Your task – Give the number of lines in the records that include the word "fetch", and nothing besides.

Material for this exercise –
(** The DELETE branch of the D1 switch on a healthy database. *)
Lemma d1_delete_ok rt r user id db :
  method r = "DELETE" → id ≠ "" → d1_faults db = [] →
  D1.dispatch rt r user (Some id) db =
    (Ok (if changes_of id user (notes db) =? 0
         then D1.errorResponse "Note not found or you do not own this note." 404
         else D1.jsonResponse
                (JObj {["message" := JStr "Note deleted successfully"]}) 200),
     {| notes := delete_note id user (notes db); d1_faults := [];
        d1_calls := d1_calls db ++ [DeleteNote id user] |}).
Proof.
  intros Hm Hid Hf. unfold D1.dispatch. rewrite Hm. simpl.
  apply String.eqb_neq in Hid as ->. simpl.
  unfold d1_run_delete. erewrite bind_Ok; [|by eapply d1_invoke_healthy].
  simpl. by destruct (changes_of id user (notes db) =? 0).
Qed.

(** In the D1 scripts the second of two deletes is a 404. *)
Lemma d1_delete_twice rt r user id db row :
  method r = "DELETE" → id ≠ "" → d1_faults db = [] →
  row ∈ notes db → note_id row = id → user_session_id row = user →
  ∃ db1 db2,
    D1.dispatch rt r user (Some id) db =
      (Ok (D1.jsonResponse
             (JObj {["message" := JStr "Note deleted successfully"]}) 200), db1) ∧
    D1.dispatch rt r user (Some id) db1 =
      (Ok (D1.errorResponse "Note not found or you do not own this note." 404),
       db2).
Proof.
  intros Hm Hid Hf Hin Hrid Hru. eexists _, _. split.
  - rewrite d1_delete_ok by done.
    assert (changes_of id user (notes db) ≠ 0) as Hn
      by (apply changes_of_nonzero; eauto).
    by apply Z.eqb_neq in Hn as ->.
  - rewrite d1_delete_ok by done. simpl. by rewrite changes_of_deleted.
Qed.

(** C2.  The standard worker over KV does not do what the claim says: the
    second of two deletes of the same note by the same caller is answered
    200 with [{success: true}], like the first, although the first has
    emptied the namespace. *)
Theorem kv_worker_second_delete_answers_200 :
  let '(first, kv1) := KvWorker.fetch later_rt kv_delete_request one_note_kv in
  let '(second, kv2) := KvWorker.fetch later_rt kv_delete_request kv1 in
  first = Ok (Some (KvWorker.jsonResponse success_body 200)) ∧
  entries kv1 = ∅ ∧
  second = Ok (Some (KvWorker.jsonResponse success_body 200)).
Proof. vm_compute. done. Qed.

(** ** Scopes *)

Lemma string_app_assoc s t u : (s +:+ t) +:+ u = s +:+ (t +:+ u).
Proof.
  induction s as [|a s IH]; [done|].
  change (String a ((s +:+ t) +:+ u) = String a (s +:+ (t +:+ u))).
  by rewrite IH.
Qed.

Lemma length_app s t :
  String.length (s +:+ t) = (String.length s + String.length t)%nat.
Proof.
  induction s as [|a s IH]; [done|].
  change (S (String.length (s +:+ t)) = S (String.length s + String.length t)).
  by rewrite IH.
Qed.

Lemma app_inj_r s1 s2 t : s1 +:+ t = s2 +:+ t → s1 = s2.
Proof.
  revert s2. induction s1 as [|a s1 IH]; intros [|b s2].
  - done.
  - intros H%(f_equal String.length).
    rewrite !length_app in H. simpl in H. lia.
  - intros H%(f_equal String.length).
    rewrite !length_app in H. simpl in H. lia.
  - change (String a (s1 +:+ t) = String b (s2 +:+ t) →
            String a s1 = String b s2).
    intros [= -> H]. f_equal. by apply IH.
Qed.

(** Two scopes never share the key of a note id: what one caller stores
    under an id, another cannot address with that id. *)
Lemma note_key_scope_inj s1 s2 id : note_key s1 id = note_key s2 id → s1 = s2.
Proof.
  unfold note_key. intros H%(inj (String.app "notes:")). by eapply app_inj_r.
Qed.

Lemma no_colon_app_colon s t : no_colon (s +:+ ":" +:+ t) = false.
Proof.
  induction s as [|a s IH]; [done|].
  change (no_colon (String a (s +:+ ":" +:+ t)) = false).
  unfold no_colon in *. simpl. rewrite IH. apply andb_false_r.
Qed.

Lemma first_colon a x b y :
  no_colon a = true → no_colon x = true →
  a +:+ ":" +:+ x = b +:+ ":" +:+ y → a = b.
Proof.
  revert b. induction a as [|c a IH]; intros [|c' b] Ha Hx.
  - done.
  - change (String ":" x = String c' (b +:+ ":" +:+ y) → "" = String c' b).
    intros [= <- ->]. by rewrite no_colon_app_colon in Hx.
  - change (String c (a +:+ ":" +:+ x) = String ":" y → String c a = "").
    by intros [= -> _].
  - change (String c (a +:+ ":" +:+ x) = String c' (b +:+ ":" +:+ y) →
            String c a = String c' b).
    intros [= -> H].
    unfold no_colon in Ha. simpl in Ha. apply andb_true_iff in Ha as [_ Ha].
    f_equal. by apply IH.
Qed.

(** The prefix of one scope is a prefix of every key of a scope that
    extends it past a colon. *)
Lemma note_key_nested s t id :
  String.prefix (user_prefix s) (note_key (s +:+ ":" +:+ t) id) = true.
Proof.
  unfold note_key, user_prefix.
  replace ("notes:" +:+ (s +:+ ":" +:+ t) +:+ ":" +:+ id)
    with (("notes:" +:+ s +:+ ":") +:+ (t +:+ ":" +:+ id)).
  - apply prefix_app.
  - by rewrite !string_app_assoc.
Qed.

(** When neither the owner's scope nor the note id holds a colon, the key
    lies under no other scope's prefix. *)
Lemma key_outside_prefix s1 s2 id :
  no_colon s1 = true → no_colon id = true → s1 ≠ s2 →
  String.prefix (user_prefix s2) (note_key s1 id) = false.
Proof.
  intros H1 Hid Hne. destruct (String.prefix _ _) eqn:E; [|done].
  apply prefix_Some in E as [rest E]. unfold note_key, user_prefix in E.
  destruct Hne. rewrite !string_app_assoc in E.
  apply (inj (String.app "notes:")) in E.
  by eapply first_colon.
Qed.

(** The ids the item pattern captures hold no colon. *)
Lemma hex_no_colon s : all_chars is_hex_or_hyphen s = true → no_colon s = true.
Proof.
  unfold no_colon. induction s as [|c s IH]; [done|]. simpl.
  intros [Hc Hs]%andb_true_iff. rewrite IH by done. rewrite andb_true_r.
  destruct (is_colon c) eqn:E; [|done].
  apply N.eqb_eq in E.
  unfold is_hex_or_hyphen, in_range, is_digit, is_hyphen, in_range in Hc.
  by rewrite E in Hc.
Qed.

Lemma keys_with_prefix_elem p m k :
  k ∈ keys_with_prefix p m → String.prefix p k = true ∧ is_Some (m !! k).
Proof.
  unfold keys_with_prefix. intros H%subseteq_take.
  rewrite merge_sort_Permutation in H.
  apply list_elem_of_filter in H as [Hp H]. split; [done|].
  apply list_elem_of_fmap in H as ([k' v] & -> & H%elem_of_map_to_list).
  by exists v.
Qed.

(** With colon-free scopes the scan of one caller never reaches the key
    of another caller's note. *)
Lemma kv_scan_stays_in_scope s1 s2 id m :
  no_colon s1 = true → no_colon id = true → s1 ≠ s2 →
  note_key s1 id ∉ keys_with_prefix (user_prefix s2) m.
Proof.
  intros H1 Hid Hne [Hp _]%keys_with_prefix_elem.
  by rewrite key_outside_prefix in Hp.
Qed.

(** The SELECT returns rows of the asking session only. *)
Lemma select_notes_elem session rows r :
  r ∈ select_notes session rows ↔ r ∈ rows ∧ user_session_id r = session.
Proof.
  unfold select_notes.
  rewrite merge_sort_Permutation, list_elem_of_filter, String.eqb_eq.
  split; by intros [? ?].
Qed.

Lemma changes_of_zero id user rows :
  changes_of id user rows = 0 ↔
  ∀ r, r ∈ rows → note_id r = id → user_session_id r ≠ user.
Proof.
  split.
  - intros H0 r Hin Hid Hu.
    assert (changes_of id user rows ≠ 0) as Hn
      by (apply changes_of_nonzero; eauto).
    done.
  - intros H. destruct (decide (changes_of id user rows = 0)) as [|Hn]; [done|].
    apply changes_of_nonzero in Hn as (r & Hin & Hid & Hu). by destruct (H r).
Qed.

(** A successful INSERT leaves the new row the only one with its id. *)
Lemma insert_note_Ok r rows rows' :
  insert_note r rows = (Ok tt, rows') →
  rows' = rows ++ [r] ∧ ∀ r', r' ∈ rows → note_id r' ≠ note_id r.
Proof.
  unfold insert_note. destruct (existsb _ rows) eqn:E; [done|].
  intros [= <-]. split; [done|]. intros r' Hin Heq.
  apply not_true_iff_false in E. apply E, existsb_exists.
  exists r'. split; [by apply list_elem_of_In|]. by apply String.eqb_eq.
Qed.

(** After a caller's INSERT succeeded, an UPDATE or DELETE of that id by
    any other session matches no row, which is the 404 of the switch. *)
Lemma d1_created_note_foreign r rows rows' session :
  insert_note r rows = (Ok tt, rows') → user_session_id r ≠ session →
  changes_of (note_id r) session rows' = 0.
Proof.
  intros [-> Hfresh]%insert_note_Ok Hne. apply changes_of_zero.
  intros r' [Hin|Hin]%elem_of_app Hid; [by destruct (Hfresh r')|].
  by apply list_elem_of_singleton in Hin as ->.
Qed.

(** C1.  The KV scripts do not isolate scopes as the claim says: the
    prefix of user [a] is a prefix of the keys of user [a:b], so the list
    of [a] returns the note that [a:b] created.  The outcome is the same
    in the Pages Function and in the standard worker. *)
Theorem kv_list_crosses_scopes :
  (KvFunction.onRequest later_rt list_as_a
     (KvFunction.onRequest sample_rt create_as_a_b empty_kv).2).1 =
    Ok (KvFunction.jsonResponse
          (JArr [new_note sample_uuid "secret" 1700000000000]) 200) ∧
  (KvWorker.fetch later_rt list_as_a
     (KvWorker.fetch sample_rt create_as_a_b empty_kv).2).1 =
    Ok (Some (KvWorker.jsonResponse
                (JArr [new_note sample_uuid "secret" 1700000000000]) 200)).
Proof. split; vm_compute; reflexivity. Qed.

(** * Further properties *)

(** ** What a KV request can write *)

Lemma differ_at_refl key m : differ_at key m m.
Proof. by intros k _. Qed.

Ltac same H := cbn; rewrite ?H; apply differ_at_refl.

Lemma bind_state {S A B} (m : M S A) (f : A → M S B) s :
  ((m ≫= f) s).2 = match m s with
                   | (Ok a, s1) => (f a s1).2
                   | (Throw _, s1) => s1
                   end.
Proof. unfold mbind, M_bind. by destruct (m s) as [[a|e] s1]. Qed.

Lemma kv_get_entries key kv : entries (kv_get key kv).2 = entries kv.
Proof. unfold kv_get, kv_invoke. by destruct (kv_faults kv) as [|[msg|] fs]. Qed.

Lemma kv_list_entries p kv : entries (kv_list p kv).2 = entries kv.
Proof. unfold kv_list, kv_invoke. by destruct (kv_faults kv) as [|[msg|] fs]. Qed.

Lemma kv_put_entries key v kv :
  differ_at key (entries kv) (entries (kv_put key v kv).2).
Proof.
  unfold kv_put, kv_invoke. intros k Hk.
  destruct (kv_faults kv) as [|[msg|] fs]; simpl; by rewrite ?lookup_insert_ne.
Qed.

Lemma kv_delete_entries key kv :
  differ_at key (entries kv) (entries (kv_delete key kv).2).
Proof.
  unfold kv_delete, kv_invoke. intros k Hk.
  destruct (kv_faults kv) as [|[msg|] fs]; simpl; by rewrite ?lookup_delete_ne.
Qed.

Lemma collect_notes_entries keys acc kv :
  entries (collect_notes keys acc kv).2 = entries kv.
Proof.
  revert acc kv. induction keys as [|key keys IH]; intros acc kv; [done|].
  simpl. rewrite bind_state.
  pose proof (kv_get_entries key kv) as Hg.
  destruct (kv_get key kv) as [[v|e] kv1]; simpl in *; [|done].
  destruct v as [t|]; [|by rewrite IH].
  destruct (truthy_text (Some t)); [|by rewrite IH].
  rewrite bind_state. unfold lift. destruct (JSON_parse t); [|done].
  by rewrite IH.
Qed.

Lemma kv_worker_list_entries user kv :
  entries (KvWorker.handleListNotes user kv).2 = entries kv.
Proof.
  unfold KvWorker.handleListNotes. rewrite bind_state.
  pose proof (kv_list_entries (user_prefix user) kv) as Hl.
  destruct (kv_list _ kv) as [[keys|e] kv1]; simpl in *; [|done].
  rewrite bind_state.
  pose proof (collect_notes_entries keys [] kv1) as Hc.
  destruct (collect_notes keys [] kv1) as [[ns|e] kv2]; simpl in *; congruence.
Qed.

Lemma kv_worker_create_entries rt r user kv :
  differ_at (note_key user (randomUUID rt)) (entries kv)
    (entries (KvWorker.handleCreateNote rt r user kv).2).
Proof.
  unfold KvWorker.handleCreateNote, request_json, lift. rewrite bind_state.
  destruct (JSON_parse (body r)) as [j|e]; [|apply differ_at_refl].
  rewrite bind_state.
  destruct (destructure j "content") as [c|e]; [|apply differ_at_refl].
  destruct c as [[]|]; try apply differ_at_refl.
  rewrite bind_state.
  pose proof (kv_put_entries (note_key user (randomUUID rt))
                (Doc (new_note (randomUUID rt) s (now rt))) kv) as Hp.
  by destruct (kv_put _ _ kv) as [[u|e] kv1].
Qed.

Lemma kv_worker_update_entries rt r user id kv :
  differ_at (note_key user id) (entries kv)
    (entries (KvWorker.handleUpdateNote rt r user id kv).2).
Proof.
  unfold KvWorker.handleUpdateNote, request_json, lift. rewrite bind_state.
  pose proof (kv_get_entries (note_key user id) kv) as Hg.
  destruct (kv_get _ kv) as [[v|e] kv1]; simpl in *; [|same Hg].
  destruct v as [t|]; [|same Hg].
  destruct (truthy_text (Some t)); [|same Hg].
  rewrite bind_state. destruct (JSON_parse t) as [ex|e]; [|same Hg].
  rewrite bind_state. destruct (JSON_parse (body r)) as [j|e]; [|same Hg].
  rewrite bind_state.
  destruct (destructure j "content") as [c|e]; [|same Hg].
  rewrite bind_state.
  destruct (updated_note ex c (now rt)) as [n|e]; [|same Hg].
  rewrite bind_state.
  pose proof (kv_put_entries (note_key user id) (Doc n) kv1) as Hp.
  rewrite Hg in Hp.
  by destruct (kv_put _ _ kv1) as [[u|e] kv2].
Qed.

Lemma kv_worker_delete_entries user id kv :
  differ_at (note_key user id) (entries kv)
    (entries (KvWorker.handleDeleteNote user id kv).2).
Proof.
  unfold KvWorker.handleDeleteNote. rewrite bind_state.
  pose proof (kv_delete_entries (note_key user id) kv) as Hp.
  by destruct (kv_delete _ kv) as [[u|e] kv2].
Qed.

Answer below – 4